**Stored data**
□ □ □
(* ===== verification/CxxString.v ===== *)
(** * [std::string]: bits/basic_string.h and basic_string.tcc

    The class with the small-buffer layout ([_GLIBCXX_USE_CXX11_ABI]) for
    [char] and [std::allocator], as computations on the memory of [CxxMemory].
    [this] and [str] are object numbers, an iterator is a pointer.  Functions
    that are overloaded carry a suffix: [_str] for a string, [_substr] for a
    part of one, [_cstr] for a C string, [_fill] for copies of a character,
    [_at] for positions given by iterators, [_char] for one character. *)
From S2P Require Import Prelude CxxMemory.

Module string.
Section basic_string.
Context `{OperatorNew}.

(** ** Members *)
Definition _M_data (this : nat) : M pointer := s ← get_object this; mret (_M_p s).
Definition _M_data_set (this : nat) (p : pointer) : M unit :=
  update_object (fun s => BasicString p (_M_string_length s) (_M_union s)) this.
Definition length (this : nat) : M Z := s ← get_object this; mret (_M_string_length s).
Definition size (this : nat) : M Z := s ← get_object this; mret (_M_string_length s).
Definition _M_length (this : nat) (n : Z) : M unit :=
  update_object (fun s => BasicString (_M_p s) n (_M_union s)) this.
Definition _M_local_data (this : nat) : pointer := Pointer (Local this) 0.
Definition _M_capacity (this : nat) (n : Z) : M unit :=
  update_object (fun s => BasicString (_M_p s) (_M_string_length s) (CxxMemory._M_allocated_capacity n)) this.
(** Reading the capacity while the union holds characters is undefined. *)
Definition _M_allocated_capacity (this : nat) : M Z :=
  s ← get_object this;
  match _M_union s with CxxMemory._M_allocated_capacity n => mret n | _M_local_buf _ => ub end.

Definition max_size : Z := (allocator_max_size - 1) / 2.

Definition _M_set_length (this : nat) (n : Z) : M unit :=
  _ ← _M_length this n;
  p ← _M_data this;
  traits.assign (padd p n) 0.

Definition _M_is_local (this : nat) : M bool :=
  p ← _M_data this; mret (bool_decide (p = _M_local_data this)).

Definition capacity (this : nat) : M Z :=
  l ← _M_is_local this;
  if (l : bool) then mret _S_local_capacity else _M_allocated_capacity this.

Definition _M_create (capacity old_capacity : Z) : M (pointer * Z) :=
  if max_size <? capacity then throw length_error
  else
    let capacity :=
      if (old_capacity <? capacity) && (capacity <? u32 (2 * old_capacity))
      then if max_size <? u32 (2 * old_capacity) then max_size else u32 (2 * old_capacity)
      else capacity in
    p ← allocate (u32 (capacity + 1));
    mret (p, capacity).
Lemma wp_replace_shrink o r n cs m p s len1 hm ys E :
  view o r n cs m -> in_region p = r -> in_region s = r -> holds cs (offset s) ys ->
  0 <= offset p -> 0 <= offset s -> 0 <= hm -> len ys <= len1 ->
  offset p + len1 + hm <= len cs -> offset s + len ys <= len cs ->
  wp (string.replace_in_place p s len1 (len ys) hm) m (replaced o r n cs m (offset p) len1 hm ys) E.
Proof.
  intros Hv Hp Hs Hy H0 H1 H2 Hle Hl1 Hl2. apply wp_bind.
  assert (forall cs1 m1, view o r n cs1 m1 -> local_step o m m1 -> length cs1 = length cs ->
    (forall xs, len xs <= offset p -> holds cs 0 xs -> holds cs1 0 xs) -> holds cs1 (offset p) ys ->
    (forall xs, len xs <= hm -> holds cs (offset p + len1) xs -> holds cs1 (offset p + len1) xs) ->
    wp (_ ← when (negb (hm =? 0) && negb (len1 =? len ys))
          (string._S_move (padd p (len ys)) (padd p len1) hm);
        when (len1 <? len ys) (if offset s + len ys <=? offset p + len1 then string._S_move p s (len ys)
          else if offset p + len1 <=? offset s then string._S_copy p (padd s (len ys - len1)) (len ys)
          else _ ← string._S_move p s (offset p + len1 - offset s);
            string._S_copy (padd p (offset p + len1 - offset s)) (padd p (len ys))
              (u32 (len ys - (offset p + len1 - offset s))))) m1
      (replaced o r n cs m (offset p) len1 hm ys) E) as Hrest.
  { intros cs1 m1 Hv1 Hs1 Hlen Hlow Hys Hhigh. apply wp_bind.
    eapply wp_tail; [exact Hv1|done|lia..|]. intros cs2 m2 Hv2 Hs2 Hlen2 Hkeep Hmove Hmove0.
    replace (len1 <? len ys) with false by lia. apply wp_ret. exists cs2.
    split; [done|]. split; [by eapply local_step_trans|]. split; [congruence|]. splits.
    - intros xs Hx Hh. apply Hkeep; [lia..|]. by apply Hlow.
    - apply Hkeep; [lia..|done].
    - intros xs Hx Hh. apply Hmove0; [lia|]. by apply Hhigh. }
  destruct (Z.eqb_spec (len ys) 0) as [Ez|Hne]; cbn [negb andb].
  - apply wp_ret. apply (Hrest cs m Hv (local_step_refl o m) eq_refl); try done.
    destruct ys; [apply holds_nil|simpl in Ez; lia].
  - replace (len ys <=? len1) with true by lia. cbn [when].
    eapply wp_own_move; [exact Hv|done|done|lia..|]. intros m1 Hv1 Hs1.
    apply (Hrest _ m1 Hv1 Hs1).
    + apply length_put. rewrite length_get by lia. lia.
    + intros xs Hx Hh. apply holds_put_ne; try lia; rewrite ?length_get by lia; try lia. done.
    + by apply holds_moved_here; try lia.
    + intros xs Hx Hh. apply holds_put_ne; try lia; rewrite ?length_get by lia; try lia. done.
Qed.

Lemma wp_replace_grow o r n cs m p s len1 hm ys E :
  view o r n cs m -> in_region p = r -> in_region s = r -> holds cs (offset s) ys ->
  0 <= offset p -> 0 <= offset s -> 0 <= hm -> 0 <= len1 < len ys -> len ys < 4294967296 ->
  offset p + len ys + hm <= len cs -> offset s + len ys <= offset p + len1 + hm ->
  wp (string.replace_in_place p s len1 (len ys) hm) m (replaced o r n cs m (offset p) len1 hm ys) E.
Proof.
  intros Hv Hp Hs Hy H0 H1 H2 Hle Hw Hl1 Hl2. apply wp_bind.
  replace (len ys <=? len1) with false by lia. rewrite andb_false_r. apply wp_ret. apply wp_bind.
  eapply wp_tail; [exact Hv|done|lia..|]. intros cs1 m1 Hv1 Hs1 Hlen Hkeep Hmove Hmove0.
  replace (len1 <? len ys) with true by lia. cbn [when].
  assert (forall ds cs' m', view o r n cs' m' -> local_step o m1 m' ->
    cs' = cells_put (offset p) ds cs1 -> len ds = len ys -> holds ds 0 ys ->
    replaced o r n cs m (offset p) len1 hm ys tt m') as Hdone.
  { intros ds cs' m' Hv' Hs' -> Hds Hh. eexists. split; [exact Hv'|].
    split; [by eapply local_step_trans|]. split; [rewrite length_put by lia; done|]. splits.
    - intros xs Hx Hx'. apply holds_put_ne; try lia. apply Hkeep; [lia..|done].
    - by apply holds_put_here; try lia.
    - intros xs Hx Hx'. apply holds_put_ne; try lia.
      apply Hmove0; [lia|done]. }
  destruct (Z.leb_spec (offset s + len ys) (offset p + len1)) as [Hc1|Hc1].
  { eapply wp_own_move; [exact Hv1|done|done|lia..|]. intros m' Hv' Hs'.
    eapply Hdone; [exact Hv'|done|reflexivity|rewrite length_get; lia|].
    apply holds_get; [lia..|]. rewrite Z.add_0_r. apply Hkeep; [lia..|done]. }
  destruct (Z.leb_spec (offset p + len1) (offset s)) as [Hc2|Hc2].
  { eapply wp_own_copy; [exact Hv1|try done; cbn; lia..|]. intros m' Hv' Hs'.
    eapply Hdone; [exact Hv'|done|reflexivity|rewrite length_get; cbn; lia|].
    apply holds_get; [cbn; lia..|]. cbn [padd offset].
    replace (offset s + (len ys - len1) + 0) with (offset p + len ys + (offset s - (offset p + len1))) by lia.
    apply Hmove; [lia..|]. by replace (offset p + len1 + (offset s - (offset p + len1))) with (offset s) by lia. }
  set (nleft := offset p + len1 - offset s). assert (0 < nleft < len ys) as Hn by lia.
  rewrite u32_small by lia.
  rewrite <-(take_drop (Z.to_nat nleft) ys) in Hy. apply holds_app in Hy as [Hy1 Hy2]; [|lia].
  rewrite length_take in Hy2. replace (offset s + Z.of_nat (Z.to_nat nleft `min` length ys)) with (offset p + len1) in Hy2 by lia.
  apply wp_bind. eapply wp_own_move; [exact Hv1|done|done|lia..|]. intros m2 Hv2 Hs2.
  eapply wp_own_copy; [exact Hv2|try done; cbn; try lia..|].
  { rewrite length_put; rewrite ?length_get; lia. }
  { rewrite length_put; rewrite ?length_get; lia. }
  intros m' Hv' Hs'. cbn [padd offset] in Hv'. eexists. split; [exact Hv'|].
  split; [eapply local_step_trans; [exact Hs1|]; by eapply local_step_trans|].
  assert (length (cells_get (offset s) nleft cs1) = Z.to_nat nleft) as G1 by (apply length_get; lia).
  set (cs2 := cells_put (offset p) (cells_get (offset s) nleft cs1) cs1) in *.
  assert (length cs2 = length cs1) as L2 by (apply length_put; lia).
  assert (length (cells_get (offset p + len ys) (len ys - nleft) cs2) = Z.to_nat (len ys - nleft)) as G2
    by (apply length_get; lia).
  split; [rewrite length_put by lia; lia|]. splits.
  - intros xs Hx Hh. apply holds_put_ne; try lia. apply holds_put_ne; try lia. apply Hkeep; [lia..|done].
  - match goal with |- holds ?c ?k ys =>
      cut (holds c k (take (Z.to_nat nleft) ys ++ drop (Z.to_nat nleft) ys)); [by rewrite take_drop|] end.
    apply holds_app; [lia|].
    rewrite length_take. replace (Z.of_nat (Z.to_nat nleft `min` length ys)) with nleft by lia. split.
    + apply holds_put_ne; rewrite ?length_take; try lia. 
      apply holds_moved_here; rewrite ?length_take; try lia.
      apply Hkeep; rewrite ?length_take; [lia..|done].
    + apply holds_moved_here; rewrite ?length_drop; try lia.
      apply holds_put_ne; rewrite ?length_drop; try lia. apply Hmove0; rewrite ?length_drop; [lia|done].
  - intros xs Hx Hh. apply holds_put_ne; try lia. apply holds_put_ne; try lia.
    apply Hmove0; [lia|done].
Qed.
□ □ □
**Your task**
Write out again, exactly, the lines from the start of the entries up to and including the one with "l ← _M_is_local this;". Nothing else belongs in the reply.

**Result of the task**
(* ===== verification/CxxString.v ===== *)
(** * [std::string]: bits/basic_string.h and basic_string.tcc

    The class with the small-buffer layout ([_GLIBCXX_USE_CXX11_ABI]) for
    [char] and [std::allocator], as computations on the memory of [CxxMemory].
    [this] and [str] are object numbers, an iterator is a pointer.  Functions
    that are overloaded carry a suffix: [_str] for a string, [_substr] for a
    part of one, [_cstr] for a C string, [_fill] for copies of a character,
    [_at] for positions given by iterators, [_char] for one character. *)
From S2P Require Import Prelude CxxMemory.

Module string.
Section basic_string.
Context `{OperatorNew}.

(** ** Members *)
Definition _M_data (this : nat) : M pointer := s ← get_object this; mret (_M_p s).
Definition _M_data_set (this : nat) (p : pointer) : M unit :=
  update_object (fun s => BasicString p (_M_string_length s) (_M_union s)) this.
Definition length (this : nat) : M Z := s ← get_object this; mret (_M_string_length s).
Definition size (this : nat) : M Z := s ← get_object this; mret (_M_string_length s).
Definition _M_length (this : nat) (n : Z) : M unit :=
  update_object (fun s => BasicString (_M_p s) n (_M_union s)) this.
Definition _M_local_data (this : nat) : pointer := Pointer (Local this) 0.
Definition _M_capacity (this : nat) (n : Z) : M unit :=
  update_object (fun s => BasicString (_M_p s) (_M_string_length s) (CxxMemory._M_allocated_capacity n)) this.
(** Reading the capacity while the union holds characters is undefined. *)
Definition _M_allocated_capacity (this : nat) : M Z :=
  s ← get_object this;
  match _M_union s with CxxMemory._M_allocated_capacity n => mret n | _M_local_buf _ => ub end.

Definition max_size : Z := (allocator_max_size - 1) / 2.

Definition _M_set_length (this : nat) (n : Z) : M unit :=
  _ ← _M_length this n;
  p ← _M_data this;
  traits.assign (padd p n) 0.

Definition _M_is_local (this : nat) : M bool :=
  p ← _M_data this; mret (bool_decide (p = _M_local_data this)).

Definition capacity (this : nat) : M Z :=
  l ← _M_is_local this;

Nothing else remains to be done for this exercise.